■ What to do:
Whenever a line contains "rewrite", include it in the count; reply with the number of such lines in the data and nothing else.

━━━━━━━━

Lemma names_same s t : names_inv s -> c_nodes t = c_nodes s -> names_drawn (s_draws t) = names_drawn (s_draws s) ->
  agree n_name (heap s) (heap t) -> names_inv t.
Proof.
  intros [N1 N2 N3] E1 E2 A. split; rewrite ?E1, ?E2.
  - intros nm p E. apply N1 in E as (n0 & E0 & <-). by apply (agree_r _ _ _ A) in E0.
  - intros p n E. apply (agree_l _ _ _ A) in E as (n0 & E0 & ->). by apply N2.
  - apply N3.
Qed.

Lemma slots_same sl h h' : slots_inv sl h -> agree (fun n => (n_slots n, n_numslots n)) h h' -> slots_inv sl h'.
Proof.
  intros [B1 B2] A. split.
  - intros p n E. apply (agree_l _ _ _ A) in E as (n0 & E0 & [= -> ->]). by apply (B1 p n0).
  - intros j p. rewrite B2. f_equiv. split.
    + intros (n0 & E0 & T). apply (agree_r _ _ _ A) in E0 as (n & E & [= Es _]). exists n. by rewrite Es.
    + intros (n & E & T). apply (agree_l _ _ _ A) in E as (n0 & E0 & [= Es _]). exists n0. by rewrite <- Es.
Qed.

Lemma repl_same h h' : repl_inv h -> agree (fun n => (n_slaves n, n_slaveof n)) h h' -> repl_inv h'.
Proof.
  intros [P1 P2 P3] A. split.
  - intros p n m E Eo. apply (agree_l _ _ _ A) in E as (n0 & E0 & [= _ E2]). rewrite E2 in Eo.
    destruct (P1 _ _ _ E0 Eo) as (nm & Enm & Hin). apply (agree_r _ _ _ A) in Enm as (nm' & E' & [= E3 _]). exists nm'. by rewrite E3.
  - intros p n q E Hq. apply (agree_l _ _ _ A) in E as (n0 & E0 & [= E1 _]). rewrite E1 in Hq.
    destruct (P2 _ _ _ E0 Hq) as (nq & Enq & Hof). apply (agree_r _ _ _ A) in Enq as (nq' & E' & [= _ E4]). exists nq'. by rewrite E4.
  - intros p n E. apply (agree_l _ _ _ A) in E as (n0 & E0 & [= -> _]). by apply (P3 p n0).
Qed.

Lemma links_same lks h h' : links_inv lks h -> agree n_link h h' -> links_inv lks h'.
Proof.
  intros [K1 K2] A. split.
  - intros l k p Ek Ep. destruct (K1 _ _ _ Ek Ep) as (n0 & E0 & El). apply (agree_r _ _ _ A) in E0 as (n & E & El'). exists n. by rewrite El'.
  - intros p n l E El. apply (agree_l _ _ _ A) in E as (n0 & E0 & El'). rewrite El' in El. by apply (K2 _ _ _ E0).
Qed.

━━━━━━━━

■ Finished task:
10